Aim of the exercise: Every line of the entries below from the one containing "now w' = now w" to the one containing "nextNode (page w)).", both ends included, must be written out exactly. No other line belongs in the answer.

Records for the exercise:
Lemma previousSlide_cases w :
  previousSlide w = w \/
  (rejected (this w) (currentSlide (this w) - 1) = false
   /\ previousSlide w = goToSlide (currentSlide (this w) - 1) w).
Proof.
  unfold previousSlide.
  destruct (isTransitioning (this w) || _) eqn:E; [by left|].
  destruct (rejected (this w) (currentSlide (this w) - 1)) eqn:R.
  - left. by apply goToSlide_rejected.
  - right. done.
Qed.

(** ** The invariant of the event loop *)

Lemma runTask_ActivateSlide_facts p w :
  let w' := runTask (ActivateSlide p) w in
  this w' = this w
  /\ now w' = now w
  /\ timers w'
     = schedule (now w + 600) EndTransition
         (schedule (now w + 1000) (RemoveAnnouncement (nextNode (page w)))
                   (timers w))
  /\ length (slides (page w')) = length (slides (page w))
  /\ synced w'
  /\ slideCounter (page w')
     = (fun _ => counterText (currentSlide (this w)) (totalSlides (this w)))
         <$> slideCounter (page w)
  /\ progressBar (page w')
     = (fun _ => progress (currentSlide (this w)) (totalSlides (this w)))
         <$> progressBar (page w).
Proof.
  unfold runTask. cbv zeta.
  set (w1 := on_page _ (on_page _ w)).
  assert (H1 : this w1 = this w /\ now w1 = now w /\ timers w1 = timers w
               /\ length (slides (page w1)) = length (slides (page w))
               /\ slideCounter (page w1) = slideCounter (page w)
               /\ progressBar (page w1) = progressBar (page w)
               /\ nextNode (page w1) = nextNode (page w)).
  { subst w1. destruct w as [c pg n l]. simpl.
    repeat split; try done. by rewrite !length_at_index_do. }
  destruct H1 as (Ht & Hn & Hq & Hl & Hc & Hb & Hk).
  pose proof (synced_updateUI w1) as Hs.
  unfold setTimeout, with_timers, synced. cbn [this page now timers].
  fold (synced (updateUI w1)).
  rewrite this_updateUI, now_updateUI, timers_updateUI, slides_updateUI,
    slideCounter_updateUI, progressBar_updateUI, Ht, Hn, Hq, Hl, Hc, Hb, Hk.
  repeat split; try done.
  - apply Hs.
  - apply Hs.
Qed.

Lemma Coherent_init doc t0 : Coherent (PresentationController doc t0).
Proof.
  unfold PresentationController, init, setupElements.
  destruct doc as [sl [?|] [?|] [?|] [?|] ti bo nn];
    (split; simpl;
     [ exact I | constructor | done
     | unfold inRange; simpl; lia
     | left; unfold synced; simpl; done ]).
Qed.

Lemma Coherent_touch x y t w :
  Coherent w -> Coherent (on_this (with_touchStart x y t) w).
Proof. intros [H1 H2 H3 H4 H5]. split; done. Qed.

Lemma Coherent_touch_reset w : Coherent w -> Coherent (resetTouch w).
Proof. intros [H1 H2 H3 H4 H5]. split; done. Qed.

Lemma Coherent_updateUI w : Coherent w -> Coherent (updateUI w).
Proof.
  intros [H1 H2 H3 H4 H5]. split.
  - rewrite timers_updateUI. by apply sorted_schedule.
  - rewrite timers_updateUI, now_updateUI. apply Forall_schedule.
    split; [simpl; lia | done].
  - by rewrite this_updateUI, slides_updateUI.
  - by rewrite this_updateUI.
  - pose proof (synced_updateUI w) as Hs.
    unfold phase_ok in *.
    rewrite timers_updateUI, this_updateUI, pending_schedule_other by done.
    destruct H5 as [(?&?&?)|[(d&p&?&?)|(d&?&?&?)]]; eauto 10.
Qed.

Lemma Coherent_goToSlide i w : Coherent w -> Coherent (goToSlide i w).
Proof.
  intros Hw. destruct (rejected (this w) i) eqn:R.
  { by rewrite goToSlide_rejected. }
  destruct (goToSlide_accepted i w R) as (Ht & Hn & Hq & Hl & _).
  destruct Hw as [H1 H2 H3 H4 H5].
  apply accepted_iff in R as (Hf & Hi & Hne).
  split.
  - rewrite Hq. by apply sorted_schedule.
  - rewrite Hq, Hn. apply Forall_schedule. split; [simpl; lia | done].
  - rewrite Ht, Hl. simpl. done.
  - rewrite Ht. unfold inRange. simpl. lia.
  - right; left. exists (now w + 50), (currentSlide (this w)).
    rewrite Hq, Ht. simpl. split; [|done].
    apply pending_schedule_first; [done|].
    destruct H5 as [(?&?&?)|[(d&p&?&?)|(d&?&?&?)]]; congruence.
Qed.

Lemma Coherent_nextSlide w : Coherent w -> Coherent (nextSlide w).
Proof.
  intros Hw. destruct (nextSlide_cases w) as [->|[_ ->]]; [done|].
  by apply Coherent_goToSlide.
Qed.

Lemma Coherent_previousSlide w : Coherent w -> Coherent (previousSlide w).
Proof.
  intros Hw. destruct (previousSlide_cases w) as [->|[_ ->]]; [done|].
  by apply Coherent_goToSlide.
Qed.

Create HintDb coherent.

#[local] Hint Resolve Coherent_goToSlide Coherent_nextSlide
  Coherent_previousSlide Coherent_updateUI Coherent_touch
  Coherent_touch_reset : coherent.

Lemma Coherent_handleKeyPress e w : Coherent w -> Coherent (handleKeyPress e w).
Proof.
  intros Hw. unfold handleKeyPress, resetPresentation.
  repeat match goal with
         | |- context [if ?b then _ else _] => destruct b
         end; auto with coherent.
Qed.

Lemma Coherent_handleNumberKey e w : Coherent w -> Coherent (handleNumberKey e w).
Proof.
  intros Hw. unfold handleNumberKey.
  repeat match goal with
         | |- context [if ?b then _ else _] => destruct b
         | |- context [match ?o with Some _ => _ | None => _ end] => destruct o
         end; auto with coherent.
Qed.

Lemma Coherent_handleTouchEnd x y w :
  Coherent w -> Coherent (handleTouchEnd x y w).2.
Proof.
  intros Hw. unfold handleTouchEnd.
  repeat match goal with
         | |- context [if ?b then _ else _] => destruct b
         end; simpl; auto with coherent.
Qed.

Lemma Coherent_fire due task rest w :
  Coherent w -> timers w = (due, task) :: rest ->
  Coherent (fire due task rest w).
Proof.
  intros [H1 H2 H3 H4 H5] Hq. unfold fire.
  rewrite Hq in H1, H2. simpl in H1. destruct H1 as [Hhd Hrest].
  apply Forall_cons in H2 as [Hdue Hfut]. simpl in Hdue.
  set (w0 := with_timers rest (with_now (Z.max (now w) due) w)).
  assert (Hnow : now w0 = due) by (simpl; lia).
  assert (Hfut0 : Forall (fun x => now w0 <= x.1) (timers w0)).
  { rewrite Hnow. exact Hhd. }
  unfold phase_ok in H5. rewrite Hq in H5.
  destruct task as [p| |n].
  - (* the 50 ms callback *)
    destruct (runTask_ActivateSlide_facts p w0)
      as (Ht & Hn & Htm & Hl & Hs & _).
    assert (Hp : pending rest = [] /\ isTransitioning (this w) = true).
    { unfold pending in H5. simpl in H5. fold (pending rest) in H5.
      destruct H5 as [(?&?&?)|[(d&q&E&?)|(d&E&?&?)]];
        [done| |done]. split; [congruence|done]. }
    destruct Hp as [Hp Hf].
    split.
    + rewrite Htm. by do 2 apply sorted_schedule.
    + rewrite Htm, Hn. apply Forall_schedule. split; [simpl; lia|].
      apply Forall_schedule. split; [simpl; lia|done].
    + rewrite Ht, Hl. done.
    + by rewrite Ht.
    + right; right. exists (now w0 + 600). rewrite Htm, Ht.
      split; [|done].
      apply pending_schedule_first; [done|].
      by rewrite pending_schedule_other.
  - (* the 600 ms callback *)
    assert (Hp : pending rest = [] /\ synced w).
    { unfold pending in H5. simpl in H5. fold (pending rest) in H5.
      destruct H5 as [(?&?&?)|[(d&q&E&?)|(d&E&?&?)]];
        [done|done|]. split; [congruence|done]. }
    destruct Hp as [Hp Hs].
    split; try done. left. done.
  - (* withdrawing an announcement *)
    split; try done.
Qed.

(** ** Running the queue up to a deadline *)

Lemma runTimers_invariant (I : World -> Prop) deadline :
  (forall w due task rest,
      I w -> timers w = (due, task) :: rest -> due <= deadline ->
      I (fire due task rest w)) ->
  forall fuel w, I w -> I (runTimers fuel deadline w).
Proof.
  intros Hstep. induction fuel as [|fuel IH]; intros w Hw; simpl; [done|].
  destruct (timers w) as [|[due task] rest] eqn:Hq; [done|].
  destruct (due <=? deadline) eqn:E; [|done].
  apply IH. apply Hstep; [done..|lia].
Qed.

Lemma queueWeight_fire due task rest w :
  (queueWeight (timers (fire due task rest w)) + 1
   = queueWeight ((due, task) :: rest))%nat.
Proof.
  unfold fire. destruct task as [p| |n].
  - destruct (runTask_ActivateSlide_facts p
                (with_timers rest (with_now (Z.max (now w) due) w)))
      as (_ & _ & -> & _).
    rewrite !queueWeight_schedule. simpl. lia.
  - simpl. lia.
  - simpl. lia.
Qed.

(** The fuel [elapse] hands to [runTimers] is enough: no callback due by the
    deadline is left on the queue. *)
Lemma runTimers_drained deadline fuel w :
  Coherent w -> (queueWeight (timers w) <= fuel)%nat ->
  Forall (fun x => deadline < x.1) (timers (runTimers fuel deadline w)).
Proof.
  revert w. induction fuel as [|fuel IH]; intros w Hw Hfuel; simpl.
  - destruct (timers w) as [|[due task] rest]; [constructor|].
    simpl in Hfuel. destruct task; simpl in Hfuel; lia.
  - destruct (timers w) as [|[due task] rest] eqn:Hq; [rewrite Hq; constructor|].
    destruct (due <=? deadline) eqn:E.
    + apply IH; [by apply Coherent_fire|].
      pose proof (queueWeight_fire due task rest w). lia.
    + rewrite Hq. pose proof (coh_sorted w Hw) as Hs. rewrite Hq in Hs.
      destruct Hs as [Hhd _].
      constructor; [simpl; lia|].
      eapply Forall_impl; [exact Hhd|]. simpl. intros; lia.
Qed.

Lemma Coherent_runTimers deadline fuel w :
  Coherent w -> Coherent (runTimers fuel deadline w).
Proof.
  apply runTimers_invariant. intros; by apply Coherent_fire.
Qed.

Lemma Coherent_elapse ms w : Coherent w -> Coherent (elapse ms w).
Proof.
  intros Hw. unfold elapse.
  pose proof (Coherent_runTimers (now w + Z.of_N ms)
                (queueWeight (timers w)) w Hw) as [H1 H2 H3 H4 H5].
  pose proof (runTimers_drained (now w + Z.of_N ms) _ w Hw (le_n _)) as Hd.
  split; try done. simpl.
  eapply Forall_impl; [exact Hd|]. simpl. intros; lia.
Qed.

Lemma Coherent_dispatch ev w : Coherent w -> Coherent (dispatch ev w).
Proof.
  intros Hw. destruct ev; simpl.
  - by apply Coherent_handleNumberKey, Coherent_handleKeyPress.
  - by apply Coherent_touch.
  - by apply Coherent_handleTouchEnd.
  - destruct (prevBtn (page w)); auto with coherent.
  - destruct (nextBtn (page w)); auto with coherent.
  - by apply Coherent_updateUI.
  - by apply Coherent_nextSlide.
  - by apply Coherent_previousSlide.
  - by apply Coherent_goToSlide.
  - by apply Coherent_goToSlide.
  - by apply Coherent_goToSlide.
  - by apply Coherent_elapse.
Qed.

Lemma Coherent_run evs w : Coherent w -> Coherent (run evs w).
Proof.
  revert w. induction evs as [|ev evs IH]; intros w Hw; simpl; [done|].
  apply IH. by apply Coherent_dispatch.
Qed.

Lemma reachable_Coherent w : reachable w -> Coherent w.
Proof.
  intros (doc & t0 & evs & ->). apply Coherent_run, Coherent_init.
Qed.

(** ** The timeline of one transition *)

Section Timeline.

(** [w1]: a world in which the 50 ms callback is pending, due at [d]. *)
Variable w1 : World.
Variables (d p : Z).
Hypothesis Hcoh : Coherent w1.
Hypothesis Hpending : pending (timers w1) = [(d, ActivateSlide p)].

Lemma on_track_start deadline : on_track w1 d p deadline w1.
Proof.
  unfold on_track, stage. do 3 (split; [done|]). left.
  split; [done|]. split; [|done].
  destruct (coh_phase w1 Hcoh) as [(E&_)|[(?&?&_&?)|(?&E&_)]];
    [congruence|done|congruence].
Qed.

Lemma on_track_fire deadline w due task rest :
  on_track w1 d p deadline w -> timers w = (due, task) :: rest -> due <= deadline ->
  on_track w1 d p deadline (fire due task rest w).
Proof.
  intros (Hw & Hc & Hn & Hst) Hq Hdue.
  pose proof (Coherent_fire due task rest w Hw Hq) as Hw'.
  pose proof (coh_future w Hw) as Hfut. rewrite Hq in Hfut.
  apply Forall_cons in Hfut as [Hnow _]. simpl in Hnow.
  unfold on_track, stage in *. rewrite Hq in Hst.
  unfold fire in *.
  set (w0 := with_timers rest (with_now (Z.max (now w) due) w)) in *.
  destruct task as [q| |k].
  - (* the 50 ms callback: the presenter runs *)
    destruct (runTask_ActivateSlide_facts q w0)
      as (Ht & Hn' & Htm & _ & _ & Hsc & Hpb).
    assert (Hp : due = d /\ pending rest = []
                 /\ display (page w) = display (page w1)).
    { unfold pending in Hst. simpl in Hst. fold (pending rest) in Hst.
      destruct Hst as [(E&_&?)|[(E&_)|(E&_)]]; [|done|done].
      repeat split; [congruence|congruence|done]. }
    destruct Hp as (-> & Hp & Hdisp).
    split; [done|]. rewrite Ht. repeat split; try done.
    right; left. unfold updated. rewrite Htm, Hsc, Hpb.
    unfold display in Hdisp.
    replace (now w0) with d by (simpl; lia).
    repeat split; try done.
    + apply pending_schedule_first; [done|].
      by rewrite pending_schedule_other.
    + by destruct Hst as [(_&?&_)|[(E&_)|(E&_)]].
    + simpl. rewrite Hc, Hn. congruence.
    + simpl. rewrite Hc, Hn. congruence.
  - (* the 600 ms callback: the lock is released *)
    assert (Hp : due = d + 600 /\ pending rest = [] /\ updated w1 w).
    { unfold pending in Hst. simpl in Hst. fold (pending rest) in Hst.
      destruct Hst as [(E&_)|[(E&_&_&?)|(E&_)]]; [done| |done].
      repeat split; [congruence|congruence|apply H|apply H]. }
    destruct Hp as (-> & Hp & Hup).
    split; [done|]. repeat split; try done.
    right; right. repeat split; try done; apply Hup.
  - (* an announcement is withdrawn *)
    split; [done|]. do 2 (split; [done|]). exact Hst.
Qed.

Lemma on_track_elapse ms :
  on_track w1 d p (now w1 + Z.of_N ms) (elapse ms w1)
  /\ Forall (fun x => now w1 + Z.of_N ms < x.1) (timers (elapse ms w1)).
Proof.
  unfold elapse. split.
  - pose proof (runTimers_invariant (on_track w1 d p (now w1 + Z.of_N ms))
                  (now w1 + Z.of_N ms)
                  (on_track_fire (now w1 + Z.of_N ms))
                  (queueWeight (timers w1)) w1
                  (on_track_start _)) as (Hw & ? & ? & ?).
    split; [|done].
    fold (elapse ms w1). by apply Coherent_elapse.
  - apply runTimers_drained; [done|lia].
Qed.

Written solution:
  /\ now w' = now w
  /\ timers w'
     = schedule (now w + 600) EndTransition
         (schedule (now w + 1000) (RemoveAnnouncement (nextNode (page w)))
                   (timers w))
  /\ length (slides (page w')) = length (slides (page w))
  /\ synced w'
  /\ slideCounter (page w')
     = (fun _ => counterText (currentSlide (this w)) (totalSlides (this w)))
         <$> slideCounter (page w)
  /\ progressBar (page w')
     = (fun _ => progress (currentSlide (this w)) (totalSlides (this w)))
         <$> progressBar (page w).
Proof.
  unfold runTask. cbv zeta.
  set (w1 := on_page _ (on_page _ w)).
  assert (H1 : this w1 = this w /\ now w1 = now w /\ timers w1 = timers w
               /\ length (slides (page w1)) = length (slides (page w))
               /\ slideCounter (page w1) = slideCounter (page w)
               /\ progressBar (page w1) = progressBar (page w)
               /\ nextNode (page w1) = nextNode (page w)).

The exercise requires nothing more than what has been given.